The Act on transport services also makes it possible to operate taxi services by simply notifying the Finnish Transport and Communications Agency, provided that the operator already has a passenger or goods transport licence. The Finnish Transport and Communications Agency updates the transport licence register based on the operator’s notice. The right to operate taxi services ends if the licence holder asks to be removed from the register or when their passenger or goods transport licence expires. The same obligations and responsibilities apply to all taxi services regardless of whether the operation is based on a licence or a notice.
The Finnish Competition and Consumer Authority (KKV) has several contact points with the shadow economy, particularly in relation to procurement supervision, cartels and corporate and consumer fraud. In addition, the KKV is involved in helping to lighten the regulatory burden associated with measures for fighting the shadow economy.
The Government resolution on the strategy to tackle the shadow economy and economic crime for 2016–2020 highlights the targeting of public procurement monitoring at the prevention of corruption.
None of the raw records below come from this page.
Definition queryPathInfoInternal (path : StorePath) : SM (option ValidPathInfo) :=
  d ← from_db id;
  slift (match QueryPathInfo d (printStorePath storeDir path) with
         | None => Ok None
         | Some r => Some <$> info_of_row d path r
         end).

Definition updatePathInfo (info : ValidPathInfo) : SM unit :=
  hash ← slift (Hashing.to_string (narHash info) Base16 true);
  ca ← slift (ca_column info);
  set_db (fun d => Ok (UpdatePathInfo d (narSize_column info) hash (ultimate_column info) (sigs_column info) ca
                         (printStorePath storeDir (path info)))).

Definition queryValidPathId (path : StorePath) : SM Z :=
  r ← from_db (fun d => QueryPathInfo d (printStorePath storeDir path));
  slift (from_opt InvalidPath (row_id <$> r)).

Definition isValidPath_ (path : StorePath) : SM bool :=
  from_db (fun d => bool_decide (is_Some (QueryPathInfo d (printStorePath storeDir path)))).
Definition isValidPathUncached (path : StorePath) : SM bool := isValidPath_ path.

Definition queryAllValidPaths : SM StorePathSet :=
  l ← from_db (fun d => row_path <$> ValidPaths d); slift (parse_all l).

Definition queryReferrers (path : StorePath) : SM StorePathSet :=
  l ← from_db (fun d => QueryReferrers d (printStorePath storeDir path)); slift (parse_all l).

Definition queryValidDerivers (path : StorePath) : SM StorePathSet :=
  l ← from_db (fun d => QueryValidDerivers d (printStorePath storeDir path)); slift (parse_all l).

(** *** Registering *)

(** [infos] in the order of its keys. *)
Definition infos_find (infos : list (StorePath * ValidPathInfo)) (p : StorePath) : option ValidPathInfo :=
  snd <$> List.find (fun e => bool_decide (e.1 = p)) infos.

Definition register_one (i : ValidPathInfo) : SM unit :=
  _ ← slift (assertb (bool_decide (algo (narHash i) = SHA256)));
  v ← isValidPath_ (path i);
  if v : bool then updatePathInfo i else _ ← addValidPath i; mret ().

Definition add_references (i : ValidPathInfo) : SM unit :=
  referrer ← queryValidPathId (path i);
  sforeach (fun j => reference ← queryValidPathId j;
                     set_db (fun d => AddReference d referrer reference)) (sp_iter (references i)).

Definition registerValidPaths (infos : list (StorePath * ValidPathInfo)) : SM unit :=
  txn (
    _ ← sforeach (fun e => register_one (e.2)) infos;
    _ ← sforeach (fun e => add_references (e.2)) infos;
    let paths : StorePathSet := list_to_set ((fun e => path (e.2)) <$> infos) in
    sorted ← slift (topoSort (sp_iter paths)
                      (fun p => Ok (match infos_find infos p with
                                    | Some i => sp_iter (references i)
                                    | None => []
                                    end)));
    match sorted with
    | inl _ => mret ()
    | inr _ => slift (Throw Error)
    end).

Definition registerValidPath (info : ValidPathInfo) : SM unit := registerValidPaths [(path info, info)].

(** *** Invalidating *)

Definition invalidatePath (path : StorePath) : SM unit :=
  _ ← set_db (fun d => InvalidatePath d (printStorePath storeDir path));
  invalidatePathInfoCacheFor path.

Definition invalidatePathChecked (path : StorePath) : SM unit :=
  txn (
    v ← isValidPath_ path;
    if v : bool then
      referrers ← queryReferrers path;
      let referrers := referrers ∖ {[path]} in
      _ ← slift (throw_if (negb (bool_decide (referrers = ∅))) PathInUse);
      invalidatePath path
    else mret ()).

(** *** The cache in front of the database (store-api.cc) *)

Definition cache_get (path : StorePath) : SM (option (option ValidPathInfo)) := fun s =>
  let '(v, c) := get (pathInfoCache s) path in (Ok v, mkStore (db s) c).

Definition isValidPath (path : StorePath) : SM bool :=
  res ← cache_get path;
  match res with
  | Some value => mret (bool_decide (is_Some value))
  | None => isValidPathUncached path
  end.

Definition MissingName : bytes := #"x".

Definition goodStorePath (expected actual : StorePath) : result bool :=
  if bool_decide (hashPart expected = hashPart actual) then
    n ← name expected;
    if bool_decide (n = MissingName) then Ok true
    else m ← name actual; Ok (bool_decide (n = m))
  else Ok false.

Definition queryPathInfo (storePath : StorePath) : SM ValidPathInfo :=
  r ← cache_get storePath;
  match r with
  | Some value => slift (from_opt InvalidPath value)
  | None =>
      info ← queryPathInfoInternal storePath;
      _ ← set_cache (fun c => upsert c storePath info);
      match info with
      | None => slift (Throw InvalidPath)
      | Some info =>
          good ← slift (goodStorePath storePath (path info));
          if good : bool then mret info else slift (Throw InvalidPath)
      end
  end.
End LocalStore.

(** ** The database as a relation *)

Section database.
Context (ds : list bytes).
Notation storeDir := (join_path ds).
Notation print := (printStorePath storeDir).

Lemma print_inj p q : print p = print q -> p = q.
Proof using Type. unfold printStorePath. intros He%app_inv_head. by apply (inj baseName). Qed.

(** [r] is the row of [p]. *)
Definition row_at (d : DB) (p : StorePath) (r : Row) : Prop := r ∈ ValidPaths d /\ row_path r = print p.
Definition valid (d : DB) (p : StorePath) : Prop := exists r, row_at d p r.
Definition refers (d : DB) (p q : StorePath) : Prop :=
  exists r r', row_at d p r /\ row_at d q r' /\ (row_id r, row_id r') ∈ Refs d.

(** What the columns of a row hold. *)
Record row_ok (r : Row) : Prop := {
  ro_path : exists p, wf_StorePath p /\ row_path r = print p;
  ro_hash : exists h, wf_Hash h /\ Hashing.to_string h Base16 true = Ok (row_hash r);
  ro_deriver : forall s, row_deriver r = Some s -> exists p, wf_StorePath p /\ s = print p;
  ro_sigs : forall s, row_sigs r = Some s ->
    exists X, (forall x, x ∈ X -> good_sig x) /\ s = concatStringsSep #" " (toStrings X);
  ro_ca : forall s, row_ca r = Some s -> exists c, wf_Hash (ca_hash c) /\ render c = Ok s;
}.

(** The constraints of the schema, and sound rows. *)
Record db_ok (d : DB) : Prop := {
  ok_ids : NoDup (row_id <$> ValidPaths d);
  ok_paths : NoDup (row_path <$> ValidPaths d);
  ok_last : forall r, r ∈ ValidPaths d -> (0 < row_id r <= last_id d)%Z;
  ok_nonneg : (0 <= last_id d)%Z;
  ok_rows : forall r, r ∈ ValidPaths d -> row_ok r;
  ok_refs : forall a b, (a, b) ∈ Refs d ->
    (exists r, r ∈ ValidPaths d /\ row_id r = a) /\ (exists r, r ∈ ValidPaths d /\ row_id r = b);
}.

Lemma empty_db_ok : db_ok empty_db.
Proof using Type. split; cbn; try (intros; set_solver); try constructor; lia. Qed.

Lemma Query_Some d s r : QueryPathInfo d s = Some r -> r ∈ ValidPaths d /\ row_path r = s.
Proof using Type.
  unfold QueryPathInfo. intros [Hin Hp]%find_some. split; [by apply list_elem_of_In|].
  by apply bool_decide_eq_true in Hp.
Qed.

Lemma Query_None d s r : QueryPathInfo d s = None -> r ∈ ValidPaths d -> row_path r <> s.
Proof using Type.
  unfold QueryPathInfo. intros Hn Hr%list_elem_of_In. apply (find_none _ _ Hn) in Hr. by apply bool_decide_eq_false in Hr.
Qed.

Lemma row_at_unique d p r r' : db_ok d -> row_at d p r -> row_at d p r' -> r = r'.
Proof using Type.
  intros Hok [Hr Hp] [Hr' Hp']. apply list_elem_of_lookup in Hr as [i Hi], Hr' as [j Hj].
  assert ((row_path <$> ValidPaths d) !! i = Some (print p)) as H1 by (by rewrite list_lookup_fmap, Hi, <- Hp).
  assert ((row_path <$> ValidPaths d) !! j = Some (print p)) as H2 by (by rewrite list_lookup_fmap, Hj, <- Hp').
  pose proof (NoDup_lookup _ _ _ _ (ok_paths _ Hok) H1 H2). congruence.
Qed.

Lemma row_id_inj d r r' : db_ok d -> r ∈ ValidPaths d -> r' ∈ ValidPaths d -> row_id r = row_id r' -> r = r'.
Proof using Type.
  intros Hok Hr Hr' He. apply list_elem_of_lookup in Hr as [i Hi], Hr' as [j Hj].
  assert ((row_id <$> ValidPaths d) !! i = Some (row_id r)) as H1 by (by rewrite list_lookup_fmap, Hi).
  assert ((row_id <$> ValidPaths d) !! j = Some (row_id r)) as H2 by (by rewrite list_lookup_fmap, Hj, He).
  pose proof (NoDup_lookup _ _ _ _ (ok_ids _ Hok) H1 H2). congruence.
Qed.

Lemma Query_row_at d p r : db_ok d -> row_at d p r -> QueryPathInfo d (print p) = Some r.
Proof using Type.
  intros Hok Hr. destruct (QueryPathInfo d (print p)) as [r'|] eqn:Hq.
  - apply Query_Some in Hq. f_equal. by eapply row_at_unique.
  - destruct Hr as [Hr Hp]. by apply (Query_None d (print p) r) in Hq.
Qed.

Lemma valid_Query d p : db_ok d -> valid d p <-> is_Some (QueryPathInfo d (print p)).
Proof using Type.
  intros Hok. split.
  - intros [r Hr]. rewrite (Query_row_at d p r) by done. by eexists.
  - intros [r Hr]. exists r. by apply Query_Some.
Qed.

Lemma row_sp d r : db_ok d -> r ∈ ValidPaths d -> exists p, wf_StorePath p /\ row_at d p r.
Proof using Type. intros Hok Hr. destruct (ro_path _ (ok_rows _ Hok r Hr)) as (p & Hp & He). by exists p. Qed.

Lemma row_at_path d p q r : row_at d p r -> row_at d q r -> p = q.
Proof using Type. intros [_ Hp] [_ Hq]. apply print_inj. congruence. Qed.

Lemma valid_wf d p : db_ok d -> valid d p -> wf_StorePath p.
Proof using Type.
  intros Hok [r Hr]. destruct (row_sp d r Hok (proj1 Hr)) as (q & Hq & Hrq).
  by rewrite (row_at_path d p q r).
Qed.

(** Valid paths are closed under references. *)
Lemma refers_valid d p q : refers d p q -> valid d p /\ valid d q.
Proof using Type. intros (r & r' & Hr & Hr' & _). split; by eexists. Qed.

(** References other than to itself; no path is reached from itself by them. *)
Definition ref_edge (d : DB) (p q : StorePath) : Prop := refers d p q /\ p <> q.
Definition acyclic (d : DB) : Prop := forall p, ~ tc (ref_edge d) p p.

Lemma has_id_true d r : r ∈ ValidPaths d -> has_id d (row_id r) = true.
Proof using Type.
  intros Hr. unfold has_id. apply existsb_exists. exists r. split; [by apply list_elem_of_In|]. by apply bool_decide_true.
Qed.

(** *** The statements *)

Lemma RegisterValidPath_ok d p row :
  db_ok d -> ~ valid d p -> (forall i, row_id (row i) = i) -> (forall i, row_path (row i) = print p) ->
  (forall i, row_ok (row i)) ->
  exists d', RegisterValidPath d row = Ok d' /\ db_ok d' /\ last_id d' = (last_id d + 1)%Z /\
    (forall q r, row_at d' q r <-> row_at d q r \/ q = p /\ r = row (last_id d + 1)%Z) /\
    (forall x y, refers d' x y <-> refers d x y).
Proof using Type.
  intros Hok Hnv Hid Hp Hro. unfold RegisterValidPath. rewrite Hp.
  destruct (QueryPathInfo d (print p)) as [r|] eqn:Hq.
  { exfalso. apply Hnv, valid_Query; [done|]. rewrite Hq. by eexists. }
  set (i := (last_id d + 1)%Z). eexists. split; [done|].
  assert (forall r, r ∈ ValidPaths d -> row_id r <> i) as Hfresh.
  { intros r Hr. pose proof (ok_last _ Hok r Hr). unfold i. lia. }
  split; [split; cbn [ValidPaths Refs last_id]|split; [done|split]].
  - rewrite fmap_app. apply NoDup_app. split; [apply Hok|]. split; [|apply NoDup_singleton].
    intros x (r & -> & Hr)%list_elem_of_fmap. cbn. rewrite list_elem_of_singleton, Hid. by apply Hfresh.
  - rewrite fmap_app. apply NoDup_app. split; [apply Hok|]. split; [|apply NoDup_singleton].
    intros x (r & -> & Hr)%list_elem_of_fmap. cbn. rewrite list_elem_of_singleton, Hp. by eapply Query_None.
  - intros r [Hr|Hr]%elem_of_app; [pose proof (ok_last _ Hok r Hr); unfold i; lia|].
    apply list_elem_of_singleton in Hr as ->. rewrite Hid. pose proof (ok_nonneg _ Hok). unfold i. lia.
  - pose proof (ok_nonneg _ Hok). unfold i. lia.
  - intros r [Hr|Hr]%elem_of_app; [by apply Hok|]. apply list_elem_of_singleton in Hr as ->. apply Hro.
  - intros a b Hab. destruct (ok_refs _ Hok a b Hab) as [(r & ? & ?) (r' & ? & ?)]. split; [exists r|exists r']; set_solver.
  - intros q r. unfold row_at; cbn [ValidPaths]. rewrite elem_of_app, list_elem_of_singleton. split.
    + intros [[?| ->] Hr]; [auto|right]. rewrite Hp in Hr. apply print_inj in Hr. done.
    + intros [[? ?]|[-> ->]]; auto.
  - intros x y. unfold refers, row_at; cbn [ValidPaths Refs]. split.
    + intros (r & r' & [Hr Hx] & [Hr' Hy] & Hrr).
      destruct (ok_refs _ Hok _ _ Hrr) as [(r1 & Hr1 & He1) (r2 & Hr2 & He2)].
      apply elem_of_app in Hr as [Hr|Hr%list_elem_of_singleton];
        [|exfalso; apply (Hfresh r1 Hr1); by rewrite He1, Hr, Hid].
      apply elem_of_app in Hr' as [Hr'|Hr'%list_elem_of_singleton];
        [|exfalso; apply (Hfresh r2 Hr2); by rewrite He2, Hr', Hid]. eauto 10.
    + intros (r & r' & [Hr Hx] & [Hr' Hy] & Hrr). exists r, r'. set_solver.
Qed.

Lemma AddReference_ok d p q r r' :
  db_ok d -> row_at d p r -> row_at d q r' ->
  exists d', AddReference d (row_id r) (row_id r') = Ok d' /\ db_ok d' /\
    (forall x r, row_at d' x r <-> row_at d x r) /\
    (forall x y, refers d' x y <-> refers d x y \/ x = p /\ y = q).
Proof using Type.
  intros Hok Hr Hr'. unfold AddReference. rewrite !has_id_true by (apply Hr || apply Hr').
  eexists. split; [done|]. split; [|split; [done|]].
  - destruct Hok as [H1 H2 H3 H4 H5 H6]. split; cbn [ValidPaths Refs last_id]; auto.
    intros a b [[= -> ->]%elem_of_singleton|Hab]%elem_of_union; [|auto]. split; [exists r|exists r']; (split; [apply Hr || apply Hr'|done]).
  - intros x y. unfold refers. split.
    + intros (s & s' & Hs & Hs' & [[= He He']%elem_of_singleton|Hss]%elem_of_union); [right|left; by exists s, s'].
      apply (row_id_inj d) in He as ->; [|done|apply Hs|apply Hr].
      apply (row_id_inj d) in He' as ->; [|done|apply Hs'|apply Hr'].
      split; by eapply row_at_path.
    + intros [(s & s' & Hs & Hs' & Hss)|[-> ->]]; [exists s, s'|exists r, r']; (split; [done|split; [done|]]); set_solver.
Qed.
The KKV drafts an annual report on supervision of the Act on Public Contracts, with a summary of:
- unlawful practices observed during supervisory activities, and detrimental practices with respect to transparency and non-discrimination, and their most common background factors;
- the number and content of measures referred to in Section 139 of the Act on Public Contracts;
- the number and content of prohibitions and commitments referred to in Section 140 of the Act on Public Contracts; and
- the number and content of proposals, and court judgements made on the basis of proposals, in Section 141 of the Act on Public Contracts (Section 144 of the Act on Public Contracts).
The regulatory burden
The Government Resolution on the strategy to tackle the shadow economy and economic crime in 2016–2020 emphasises the need to lighten the administrative burden of businesses. The action programme to tackle the shadow economy and economic crime in 2016–2020 designates the KKV as the party responsible for drafting a report on the regulatory burden. A model for lightening the regulatory burden will be developed together with the Ministry of Economic Affairs and Employment. The first calculations of the costs of means of combating the shadow economy will be ready by the end of 2017. The results of monitoring of the regulatory burden will be reported annually thereafter.
Cartels and fraud
Competition monitoring within the agency focuses on cartels, among other issues. Cartels have been detected during public procurements, for example. Links with corruption have also been observed within cartels. The Consumer Division and Market Research Unit also focus on consumer and business fraud.